Bacterial coping mechanisms for aging: using an individual-based model to study aging in biofilms

Abstract

Aging can be defined as an accumulation of damage, or a loss of function, with increasing age. For bacteria, it has generally been assumed that the mechanism used to cope with aging is the asymmetric segregation of damage at division, so that all of the damage is inherited by one cell and the other is therefore rejuvenated. Another, often neglected, mechanism is to repair the damage; our previous computational modelling work has found that an optimized, fixed rate of repair is fitter than damage segregation in well-mixed environments such as chemostats. The predominant mode of growth for bacteria is in biofilms, however, and here we investigate aging in biofilms using the individual-based model iDynoMiCS. In addition to the previously used damage segregation and fixed repair strategies, we introduced adaptive repair: sensing the current damage levels within the cell and responding to this by investing in damage repair machinery. We found that the optimal method for dealing with cellular damage varies with the environment being investigated.

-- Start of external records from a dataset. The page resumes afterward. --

(** Deduplication keeps a sublist of the modules sorted by id and appends one
    [Info] diagnostic per dropped module, in that order; a module is dropped only when
    some other module of its stage holds one of its exclusive claims, and the
    diagnostic names that claim and holder. *)
Theorem dedup_drops_reported (wall_generator : option ConfigValue) (spiral_vase : bool)
    (modules : list LoadedModule) (diagnostics : list LoadDiagnostic) :
  let r := dedup_same_claim_modules_typed wall_generator spiral_vase modules diagnostics in
  exists dropped : list (LoadedModule * string * ModuleId),
    r.1 `sublist_of` sorted_modules modules /\
    r.1 ++ dropped.*1.*1 ≡ₚ modules /\
    r.2 = diagnostics ++ ((fun d => dropped_diagnostic d.1.1 d.1.2 d.2) <$> dropped) /\
    forall m claim winner, (m, claim, winner) ∈ dropped ->
      claim ∈ lm_claims m /\ exclusive_claim claim /\ winner <> lm_id m /\
      exists m', m' ∈ modules /\ lm_id m' = winner /\ lm_stage m' = lm_stage m /\
        claim ∈ lm_claims m'.
Proof.
  cbn zeta. rewrite dedup_fold. cbn [fst snd].
  remember (lost_claim wall_generator spiral_vase modules) as lost eqn:Hlost.
  exists (flat_map (fun m => match lost m with Some (c, w) => [(m, c, w)] | None => [] end)
            (sorted_modules modules)).
  split; [apply filter_sublist|]. split; [|split].
  - transitivity (sorted_modules modules); [|apply sort_by_perm].
    induction (sorted_modules modules) as [|m l IH]; [done|]. cbn [flat_map].
    destruct (lost m) as [[c w]|] eqn:Hm.
    + rewrite filter_cons_False by congruence. cbn [app fmap list_fmap fst].
      etrans; [symmetry; apply Permutation_middle|]. by constructor.
    + rewrite filter_cons_True by done. simpl. by constructor.
  - f_equal. induction (sorted_modules modules) as [|m l IH]; [done|]. cbn [flat_map].
    rewrite fmap_app, <-IH. f_equal.
    by destruct (lost m) as [[c w]|].
  - intros m claim winner Hin. apply list_elem_of_In, in_flat_map in Hin as (m' & Hm' & Hin).
    destruct (lost m') as [[c w]|] eqn:Hl; [|done]. destruct Hin as [[= -> -> ->]|[]].
    assert (Hlose : claim ∈ lm_claims m /\ claim <> SUPPORT_GENERATOR_CLAIM /\ winner <> lm_id m /\
      winner_for wall_generator spiral_vase (sorted_modules modules) !! (lm_stage m, claim) = Some winner).
    { subst lost. unfold lost_claim in Hl. generalize dependent (lm_claims m). induction l as [|c l IH]; cbn [losing_claim]; [done|].
      destruct (contains FILL_CLAIM_IDS c || String.eqb c SUPPORT_GENERATOR_CLAIM || _) eqn:Hskip.
      { intros Hl%IH. rewrite elem_of_cons. tauto. }
      destruct (winner_for _ _ _ !! (lm_stage m, c)) as [w|] eqn:Hw;
        [|intros Hl%IH; rewrite elem_of_cons; tauto].
      destruct (String.eqb_spec w (lm_id m)) as [|Hne]; [intros Hl%IH; rewrite elem_of_cons; tauto|].
      intros [= -> ->]. rewrite Hw. apply orb_false_iff in Hskip as [Hskip _].
      apply orb_false_iff in Hskip as [_ Hg%String.eqb_neq]. by repeat split; [left|..]. }
    destruct Hlose as (Hc & Hg & Hne & Hw). apply winner_holds in Hw as (Hf & Hs & Hm).
    split; [done|]. split; [done|]. done.
Qed.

The investment of additional resources into adaptive repair is only beneficial when competition is sufficiently strong, in the chemostat and in biofilms, and the speed at which the fittest strategy becomes apparent depends upon the initial density of cells. When the bacterial cells are dense initially, and thus the competition between strategies is stronger, the adaptive repair strategy emerges as the winner much more rapidly.